*** Opening of MATERIAL PROVIDED ***

(** * Connection handlers of the workflow editor

    A shallow embedding of
    [invokeai/frontend/web/src/features/nodes/hooks/useConnection.ts]:
    the three callbacks [onConnectStart], [onConnect] and [onConnectEnd]
    that the hook [useConnection] hands to the graph renderer.

    The callbacks read and write a handful of observable cells
    ([$pendingConnection], [$edgePendingUpdate], [$mouseOverNode],
    [$didUpdateEdge], [$addNodeCmdk]), read the redux store, dispatch
    [edgesChanged] actions and call [updateNodeInternals].  They are
    modelled in a state-and-exception monad over a record [World] that
    holds the cells, the part of the store the callbacks read and the
    trace of the calls they make to the outside.  Reads of the template
    objects follow JavaScript: they see what plain objects inherit, and
    their results are tested by truthiness. *)

From stdpp Require Import base option list strings gmap.

Local Open Scope string_scope.
Local Open Scope list_scope.

(** ** Data *)

(** [HandleType] of the renderer: ['source' | 'target']. *)
Inductive HandleType : Type :=
  | Source
  | Target.

Global Instance HandleType_eq_dec : EqDecision HandleType.
Proof. solve_decision. Defined.

(** Modelled from the spec: the declarations of [FieldInputTemplate] and
    [FieldOutputTemplate] are not part of the hook's file.  The callbacks
    only look such a value up and store it; following the specification's
    data model it is a value that carries the field's name and its data
    type. *)
Record FieldTemplate : Type := {
  field_name : string;
  field_type : string;
}.

(** A template, keyed by node type in [$templates]: one map of field
    templates for the outputs and one for the inputs. *)
Record Template : Type := {
  inputs : gmap string FieldTemplate;
  outputs : gmap string FieldTemplate;
}.

Abbreviation Templates := (gmap string Template).

(** ** Property reads

    [$templates], [template.inputs] and [template.outputs] are plain
    objects, and the hook reads them with [object[key]] and tests the
    result by truthiness.  Such a read finds the object's own entry, or
    else what every plain object inherits from [Object.prototype]; only
    when neither exists is the result [undefined].  The maps of the
    model hold the own entries. *)
Definition objectPrototype : list string :=
  [ "constructor"; "__defineGetter__"; "__defineSetter__"; "hasOwnProperty";
    "__lookupGetter__"; "__lookupSetter__"; "isPrototypeOf";
    "propertyIsEnumerable"; "toString"; "valueOf"; "__proto__";
    "toLocaleString" ].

*** Close of MATERIAL PROVIDED ***

- DESCRIPTION OF THE TASK -
Lines of the data above that include the string "part" must each be copied.

- COMPLETED TASK -
    holds the cells, the part of the store the callbacks read and the
    [FieldOutputTemplate] are not part of the hook's file.  The callbacks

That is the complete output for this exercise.